Only one span of the listing below is wanted: the lines from the one with "(BlackjackGame.reshufflePoint g) = false" through the one with "split; [reflexivity|]. split;", reproduced exactly, both ends kept.

### Excerpted records ###

(** * LookupTable.h: a fixed-size interpolation table with a branchless binary search

    Shallow embedding of [LookupTable<T, TABLE_SIZE>::get] and proofs about it.

    - [size_t] values are integers in [0, 2^64) with the wrap-around written
      out ([wrap]); the bit operations are [Z.land], [Z.lor] and [Z.lnot].
    - [std::array<T, TABLE_SIZE>] is a list together with a proof that its
      length is [TABLE_SIZE]; [operator[]] is unchecked in C++, so a subscript
      outside the array is undefined behaviour, recorded as [OutOfBounds].
    - The element type [T] is a template parameter: the operations [get] uses
      on it form the class [Numeric].  Two instances are given: IEEE 754
      [double] (primitive floats, bit-exact) and 32-bit [int]. *)

From Stdlib Require Import ZArith List Bool Lia Floats.
Import ListNotations.

Local Open Scope Z_scope.

(** ** Outcomes of a run *)

Inductive outcome (A : Type) : Type :=
| Returns (a : A)
| OutOfBounds (i : Z)   (* subscript [i] outside the array: undefined behaviour *)
| OutOfFuel.            (* the loop was cut off by the model's iteration bound *)

Arguments Returns {A} a.
Arguments OutOfBounds {A} i.
Arguments OutOfFuel {A}.

Definition bind {A B : Type} (m : outcome A) (k : A -> outcome B) : outcome B :=
  match m with
  | Returns a => k a
  | OutOfBounds i => OutOfBounds i
  | OutOfFuel => OutOfFuel
  end.

Notation "x <- m ;; k" := (bind m (fun x => k))
  (at level 61, m at next level, right associativity).

Definition returns_value {A : Type} (m : outcome A) : bool :=
  match m with Returns _ => true | _ => false end.

(** ** [size_t] arithmetic *)

Module SizeT.

Definition bits : Z := 64.
Definition modulus : Z := 2 ^ bits.
Definition all_ones : Z := modulus - 1.

Definition in_range (z : Z) : Prop := 0 <= z < modulus.

Definition wrap (z : Z) : Z := z mod modulus.

Definition add (a b : Z) : Z := wrap (a + b).
Definition sub (a b : Z) : Z := wrap (a - b).
Definition shr (a n : Z) : Z := Z.shiftr a n.
Definition not (a : Z) : Z := wrap (Z.lnot a).

(** [static_cast<long>(v)]: the value of a [size_t] read as a signed 64-bit
    integer. *)
Definition to_long (v : Z) : Z := if v <? 2 ^ (bits - 1) then v else v - modulus.

(** [size_t mask = -static_cast<long>(cmp);] *)
Definition mask_of (cmp : Z) : Z := wrap (- to_long cmp).

End SizeT.

(** ** Arrays *)

Section Arrays.
Context {T : Type}.

(** [a.size()] *)
Definition size (a : list T) : Z := Z.of_nat (length a).

(** [a[i]], unchecked. *)
Definition subscript (a : list T) (i : Z) : outcome T :=
  if i <? 0 then OutOfBounds i
  else match nth_error a (Z.to_nat i) with
       | Some v => Returns v
       | None => OutOfBounds i
       end.

(** [a.front()] and [a.back()] *)
Definition front (a : list T) : outcome T := subscript a 0.
Definition back (a : list T) : outcome T := subscript a (SizeT.sub (size a) 1).

End Arrays.

(** ** The element type *)

(** What [get] asks of the template parameter [T], and of [double], the type
    of [denom] in which the interpolation is carried out. *)
Class Numeric (T D : Type) : Type := {
  zero : T;                      (* [return 0;] *)
  le_T : T -> T -> bool;         (* [t <= m_x.front()] *)
  ge_T : T -> T -> bool;         (* [t >= m_x.back()] *)
  gt_T : T -> T -> bool;         (* [t > m_x[mid]] *)
  sub_T : T -> T -> T;           (* [m_x[high] - m_x[low]] *)
  mul_T : T -> T -> T;           (* [m_x[high] * m_f[low]] *)
  to_double : T -> D;            (* conversion of a [T] operand to [double] *)
  of_double : D -> T;            (* conversion of the returned [double] to [T] *)
  is_zero_D : D -> bool;         (* [denom == 0] *)
  div_D : D -> D -> D;
  mul_D : D -> D -> D;
  add_D : D -> D -> D
}.
(** * Digital Farmer: the simulation core of [farm_game.py]

    A shallow embedding of the [FarmingGame] class: its state, the player
    operations [plant], [water], [harvest], [visit_shop], the day advance
    with its random event, the dispatch of the main loop, and the lines
    printed by [display_status].  The rest of the presentation code
    ([display_inventory], whose lines follow the insertion order of the
    dictionary, [print_slow], [clear_screen]) changes no state and is
    left out; what an operation prints is kept as an [outcome] tag. *)

From Stdlib Require Import ZArith QArith Ascii String List Lia.
From stdpp Require Import gmap strings list fin_maps pretty.

Local Open Scope string_scope.
Local Open Scope Z_scope.

(** ** Game configuration *)

(** One entry of [CROP_DATA].  The icon and the info text are only
    printed. *)
Record crop_info := {
  growth_time : Z;
  seed_price : Z;
  sell_price : Z
}.

(** The dictionary [CROP_DATA], in the order of its literal. *)
Definition CROP_DATA : list (string * crop_info) :=
  [ ("wheat",  {| growth_time := 4; seed_price := 10; sell_price := 25 |});
    ("corn",   {| growth_time := 5; seed_price := 15; sell_price := 40 |});
    ("potato", {| growth_time := 3; seed_price := 5;  sell_price := 15 |});
    ("carrot", {| growth_time := 3; seed_price := 8;  sell_price := 20 |}) ].

(** [CROP_DATA[name]]: [None] stands for the [KeyError] of a missing key,
    and [name in CROP_DATA] is [is_Some (crop_lookup name)]. *)
Fixpoint assoc_lookup (name : string) (d : list (string * crop_info))
  : option crop_info :=
  match d with
  | [] => None
  | (k, v) :: d' => if String.eqb name k then Some v else assoc_lookup name d'
  end.
(** * Genryu Japan frontend: the Markdown pipeline, the Strapi response
      normalizer and the i18n helpers, embedded and verified.

    Sources embedded here:
    - [src/lib/markdownParser.ts]  (slug factory, renderer, heading
      extraction, reading time, excerpt),
    - [src/lib/strapiClient.ts]    (normalize, normalizeResponse, fetch
      operations),
    - [src/lib/i18n.ts]            (locales, ui tables, t, getLocaleFromUrl).

    JavaScript strings are sequences of UTF-16 code units; they are modelled
    as [list N], so that [length] is [String.prototype.length] and the
    character classes of the regular expressions are tests on code units. *)

From Stdlib Require Import ZArith NArith List Bool Lia String Ascii DecimalNat.
From stdpp Require Import gmap list.

Import ListNotations.

Set Warnings "-register-all".

(* ===================================================================== *)
(** * JavaScript strings *)
(* ===================================================================== *)

Module JsString.

Local Open Scope N_scope.

(** A string is the list of its UTF-16 code units. *)
Abbreviation jsstring := (list N).

(** ** Literals

    String literals of the sources are written as Rocq strings (UTF-8 bytes)
    and decoded to code units by [js]. *)

Fixpoint utf8_points (bs : list N) : list N :=
  match bs with
  | [] => []
  | b0 :: t0 =>
      if b0 <? 0x80 then b0 :: utf8_points t0
      else
        match t0 with
        | [] => []
        | b1 :: t1 =>
            if b0 <? 0xE0 then
              ((b0 - 0xC0) * 0x40 + (b1 - 0x80)) :: utf8_points t1
            else
              match t1 with
              | [] => []
              | b2 :: t2 =>
                  if b0 <? 0xF0 then
                    ((b0 - 0xE0) * 0x1000 + (b1 - 0x80) * 0x40 + (b2 - 0x80))
                      :: utf8_points t2
                  else
                    match t2 with
                    | [] => []
                    | b3 :: t3 =>
                        ((b0 - 0xF0) * 0x40000 + (b1 - 0x80) * 0x1000
                         + (b2 - 0x80) * 0x40 + (b3 - 0x80))
                          :: utf8_points t3
                    end
              end
        end
  end.

Definition utf16_units (cp : N) : list N :=
  if cp <? 0x10000 then [cp]
  else [0xD800 + (cp - 0x10000) / 0x400; 0xDC00 + (cp - 0x10000) mod 0x400].

Definition js (s : string) : list N :=
  flat_map utf16_units (utf8_points (map N_of_ascii (list_ascii_of_string s))).

(** ** Character classes of ECMAScript *)

(** [\s]: WhiteSpace and LineTerminator code points. *)
Definition is_space (c : N) : bool :=
  (c =? 0x09) || (c =? 0x0A) || (c =? 0x0B) || (c =? 0x0C) || (c =? 0x0D)
  || (c =? 0x20) || (c =? 0xA0) || (c =? 0x1680)
  || ((0x2000 <=? c) && (c <=? 0x200A))
  || (c =? 0x2028) || (c =? 0x2029) || (c =? 0x202F) || (c =? 0x205F)
  || (c =? 0x3000) || (c =? 0xFEFF).

(** LineTerminator: what [.] refuses and what [^], [$] look at under [m]. *)
Definition is_line_terminator (c : N) : bool :=
  (c =? 0x0A) || (c =? 0x0D) || (c =? 0x2028) || (c =? 0x2029).

(** [\w]: [A-Za-z0-9_]. *)
Definition is_word (c : N) : bool :=
  ((0x30 <=? c) && (c <=? 0x39)) || ((0x41 <=? c) && (c <=? 0x5A))
  || ((0x61 <=? c) && (c <=? 0x7A)) || (c =? 0x5F).

(** [.] without the [s] flag. *)
Definition is_dot (c : N) : bool := negb (is_line_terminator c).

(** ** String methods *)

Fixpoint trimStart (s : list N) : list N :=
  match s with
  | [] => []
  | c :: s' => if is_space c then trimStart s' else s
  end.
(** A component that is not a static mesh. *)
Definition landscape (stencil : Z) : UPrimitiveComponent :=
  mkUPrimitiveComponent "Landscape" false stencil (fun _ _ _ => None) (fun _ => None).

(** A blocking hit one unit ahead of the sensor, the normal facing it. *)
Definition hit_on (c : UPrimitiveComponent) : FHitResult :=
  mkFHitResult true 1 (mkFVector 1 0 0) (mkFVector 1 0 0) (mkFVector (-1) 0 0)
               (mkFVector 0 0 1) 0 (Some c).

Definition miss : FHitResult :=
  mkFHitResult false 0 ZeroVector ZeroVector ZeroVector ZeroVector (-1) None.

Definition empty_world : World := fun _ _ _ _ => miss.

Definition blank_sensor : ARayCastSemanticLidar :=
  mkARayCastSemanticLidar (mkFLidarDescription 0 0 0 0 0 0 0)
                          (FSemanticLidarData_new 0) [] [] [] [] origin.

(** The vertical angle of laser [i], in closed form. *)
Definition DeltaAngle_of (d : FLidarDescription) : float :=
  if (Channels d =? 1)%nat then 0
  else (UpperFovLimit d - LowerFovLimit d) / float_of_nat (Channels d - 1).

Definition laser_angle (d : FLidarDescription) (i : nat) : float :=
  UpperFovLimit d - float_of_nat i * DeltaAngle_of d.




(** The hit recorded for the laser of vertical angle [a] at sample [j], and
    the row of a channel after [n] samples. *)
Definition recorded_hit (W : World) (s : ARayCastSemanticLidar)
           (cur step : float) (a : float) (j : nat) : FHitResult :=
  snd (ShootLaser W s a (HorizAngle s cur step j)).

Definition recorded_row (W : World) (s : ARayCastSemanticLidar)
           (cur step : float) (n : nat) (a : float) : list FHitResult :=
  recorded_hit W s cur step a <$> seq 0 n.

(** Two states of the sensor with the same configuration. *)
Definition same_config (s s' : ARayCastSemanticLidar) : Prop :=
  Description s' = Description s
  /\ GetTransform s' = GetTransform s
  /\ LaserAngles s' = LaserAngles s.

(** The sensor as [Set_] leaves it: at least one channel, and the buffers
    sized for the channels of the description. *)
Definition sensor_sized (s : ARayCastSemanticLidar) : Prop :=
  (1 <= Channels (Description s))%nat
  /\ length (LaserAngles s) = Channels (Description s)
  /\ length (PointsPerChannel s) = Channels (Description s)
  /\ ChannelCount (SemanticLidarData s) = Channels (Description s).

(** The points to scan with one laser, as [SimulateLidar] computes them. *)
Definition PointsToScan (d : FLidarDescription) (DeltaTime : float) : outcome Z :=
  float_to_uint32
    (RoundHalfFromZero
       (float_of_nat (PointsPerSecond d) * DeltaTime / float_of_nat (Channels d))).

Definition write_all (d : FSemanticLidarData) (ds : list FSemanticDetection)
  : FSemanticLidarData :=
  fold_left WritePointSync ds d.

Definition hit_count (hits : list FHitResult) : Z := to_uint32 (Z.of_nat (length hits)).

(** Classifying one recorded hit, from a fresh detection. *)
Definition classify (GetSafeNormal : FVector -> FVector) (T : FTransform)
           (hit : FHitResult) : outcome FSemanticDetection :=
  ComputeRawDetection GetSafeNormal hit T FSemanticDetection_default.

(** The state in which a tick that scans [ppl] points per laser returns,
    given the detections [ds] of the recorded hits. *)
Definition after_tick (Pi : float) (W : World) (s : ARayCastSemanticLidar)
           (DeltaTime : float) (ppl : Z) (ds : list FSemanticDetection)
  : ARayCastSemanticLidar :=
  let d := Description s in
  let cur := ToDegrees Pi (GetHorizontalAngle (SemanticLidarData s)) in
  let adv := RotationFrequency d * HorizontalFov d * DeltaTime in
  let rows := recorded_row W s cur (adv / inject_Z ppl) (Z.to_nat ppl) <$> LaserAngles s in
  mkARayCastSemanticLidar
    d
    (mkFSemanticLidarData (ToRadians Pi (fmod (cur + adv) (HorizontalFov d)))
                          (Channels d) (hit_count <$> rows) ds)
    (LaserAngles s)
    (hit_count <$> rows)
    rows
    (replicate (Channels d) (replicate (Z.to_nat ppl) true))
    (GetTransform s).

(** The angle that a tick which scans stores, from the angle stored
    before it: the expressions of [SimulateLidar] for
    [CurrentHorizontalAngle], [AngleDistanceOfTick] and [HorizontalAngle]. *)
Definition advance_angle (Pi : float) (d : FLidarDescription) (DeltaTime : float)
           (stored : float) : float :=
  let CurrentHorizontalAngle := ToDegrees Pi stored in
  let AngleDistanceOfTick := RotationFrequency d * HorizontalFov d * DeltaTime in
  ToRadians Pi (fmod (CurrentHorizontalAngle + AngleDistanceOfTick) (HorizontalFov d)).

(** The sensor after [Set_] on a blank one (the blank one itself if [Set_]
    halts). *)
Definition configured (d : FLidarDescription) : ARayCastSemanticLidar :=
  match Set_ blank_sensor d with
  | Returned s => s
  | _ => blank_sensor
  end.

(** Four channels from 10 down to -30 degrees, a full turn per second. *)
Definition four_lasers : FLidarDescription :=
  mkFLidarDescription 4 100 8 1 10 (-30) 360.


(** One point per second on one channel: a quarter of a second asks for a
    quarter of a point, which rounds to none. *)
Definition sparse_lidar : FLidarDescription :=
  mkFLidarDescription 1 100 1 1 10 (-30) 360.

(** A sensor that turns backwards, eight points per second. *)
Definition reversed_lidar : FLidarDescription :=
  mkFLidarDescription 1 100 8 (-1) 10 (-30) 360.

Definition wall (m : UMaterialInstance) : UPrimitiveComponent :=
  mesh_with (Some (MaterialInstance m)) 7.

(* ===================================================================== *)
(** ** The angles in binary32 *)
(* ===================================================================== *)

(** The expressions of [CreateLasers] for the angle of laser [i] and of
    [SimulateLidar] for the points to scan and the stored angle, with
    every operation rounded to IEEE binary32 (24 bits of precision, round
    to nearest, ties to even).  They are evaluated where a statement of
    the specification holds in exact arithmetic and not in the code. *)

Module Binary32.

Definition prec : Z := 24.
Definition emax : Z := 128.

Definition of_Z (n : Z) : spec_float := binary_normalize prec emax n 0 false.

(** The value of a finite number. *)
Definition to_Q (x : spec_float) : Q :=
  match x with
  | S754_finite s m e =>
      inject_Z (if s then Z.neg m else Z.pos m)
      * (if (0 <=? e)%Z then inject_Z (2 ^ e) else / inject_Z (2 ^ (- e)))
  | _ => 0
  end.

Definition VerticalAngle (UpperFovLimit LowerFovLimit : spec_float)
           (NumberOfLasers i : nat) : spec_float :=
  let DeltaAngle :=
    if (NumberOfLasers =? 1)%nat then S754_zero false
    else SFdiv prec emax (SFsub prec emax UpperFovLimit LowerFovLimit)
                         (of_Z (Z.of_nat (NumberOfLasers - 1))) in
  SFsub prec emax UpperFovLimit (SFmul prec emax (of_Z (Z.of_nat i)) DeltaAngle).
(** C4: with penetration in (0,1) no call of [playHand] should reach
    [dealCard] on an empty shoe.  With penetration 1023/1024 the reshuffle
    point is [int(312/1024)] = 0, so the check at the start of a hand never
    fires: flat-betting through the shoe as built, the 56th hand leaves the
    shoe empty and the 57th call pops from the empty list.  (The sat-out
    path guards each draw with [len(self.deck.cards) > 0]; the deal, the
    player turn and the dealer turn do not.  A reshuffle point of at least
    34 does keep every draw safe: [playHands_total].) *)
Theorem playHand_draws_from_empty_shoe :
  validConfig nearFullPenetration = true
  /\ BlackjackGame.reshufflePoint
       (BlackjackGame.init noShuffle nearFullPenetration) = 0
  /\ (exists g,
         BlackjackGame.playHands noShuffle 56
           (BlackjackGame.init noShuffle nearFullPenetration) = Ok g
         /\ Deck.cards (BlackjackGame.deck g) = []
         /\ Deck.needsReshuffle (BlackjackGame.deck g)
                                (BlackjackGame.reshufflePoint g) = false
         /\ BlackjackGame.playHand noShuffle g = Raise IndexError)
  /\ BlackjackGame.playHands noShuffle 57
       (BlackjackGame.init noShuffle nearFullPenetration) = Raise IndexError.
Proof.
  split; [reflexivity|]. split; [reflexivity|]. split.
  - pose proof nearFullPenetration_run as H.
    destruct (BlackjackGame.playHands noShuffle 56
                (BlackjackGame.init noShuffle nearFullPenetration))
      as [g|e]; [|contradiction].
    exists g. split; [reflexivity|exact H].
  - vm_compute. reflexivity.
Qed.

(** ** Session creation *)

(** C6 (as amended): session creation validates nothing and never raises
    ConfigurationError.  It computes [6 * 52 * (1 - penetration)] in double
    arithmetic and passes it to [int()]: when the product is an infinity
    the call raises OverflowError, when it is a NaN the call raises
    ValueError, and in every other case, whatever the bankroll and the
    base bet and whether or not the penetration lies in (0,1), it returns
    a session whose bankroll, base bet and penetration are the values
    given, whose reshuffle point is the product truncated toward zero,
    and whose shoe is full and counters are zero. *)
Theorem newSession_never_rejects
        (shuffle : nat -> list Card.t -> list Card.t)
        (c : BlackjackGame.Config) :
  let product :=
    Float64.mul (Float64.ofZ (6 * 52))
                (Float64.sub (Float64.ofZ 1) (BlackjackGame.cfg_penetration c))
  in
  BlackjackGame.newSession shuffle c <> Raise ConfigurationError
  /\ match product with
     | S754_infinity _ =>
         BlackjackGame.newSession shuffle c = Raise OverflowError
     | S754_nan =>
         BlackjackGame.newSession shuffle c = Raise ValueError
     | S754_zero _ | S754_finite _ _ _ =>
         exists g,
           BlackjackGame.newSession shuffle c = Ok g
           /\ BlackjackGame.bankroll g = BlackjackGame.cfg_startingBankroll c
           /\ BlackjackGame.baseBet g = BlackjackGame.cfg_baseBet c
           /\ BlackjackGame.penetration g = BlackjackGame.cfg_penetration c
           /\ Float64.toInt product = Ok (BlackjackGame.reshufflePoint g)
           /\ Deck.cards (BlackjackGame.deck g)
              = BlackjackGame.shoe shuffle 0 6
           /\ BlackjackGame.counter g = CardCounter.mk 0 0
           /\ BlackjackGame.handsPlayed g = 0
           /\ BlackjackGame.handsSatOut g = 0
           /\ BlackjackGame.totalWagered g = 0%Q
     end.
Proof.
  intros product. unfold BlackjackGame.newSession.
  change (BlackjackGame.reshuffleProduct 6 (BlackjackGame.cfg_penetration c))
    with product.
  assert (Hrp : BlackjackGame.reshufflePoint (BlackjackGame.init shuffle c)
                = Float64.trunc product) by reflexivity.
  destruct product as [s| s| |s m e] eqn:E; cbn [Float64.toInt bind];
    (split; [discriminate|]); try reflexivity;
    exists (BlackjackGame.init shuffle c); rewrite Hrp; repeat split.
Qed.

###

#### Answer below
                                (BlackjackGame.reshufflePoint g) = false
         /\ BlackjackGame.playHand noShuffle g = Raise IndexError)
  /\ BlackjackGame.playHands noShuffle 57
       (BlackjackGame.init noShuffle nearFullPenetration) = Raise IndexError.
Proof.
  split; [reflexivity|]. split; [reflexivity|]. split.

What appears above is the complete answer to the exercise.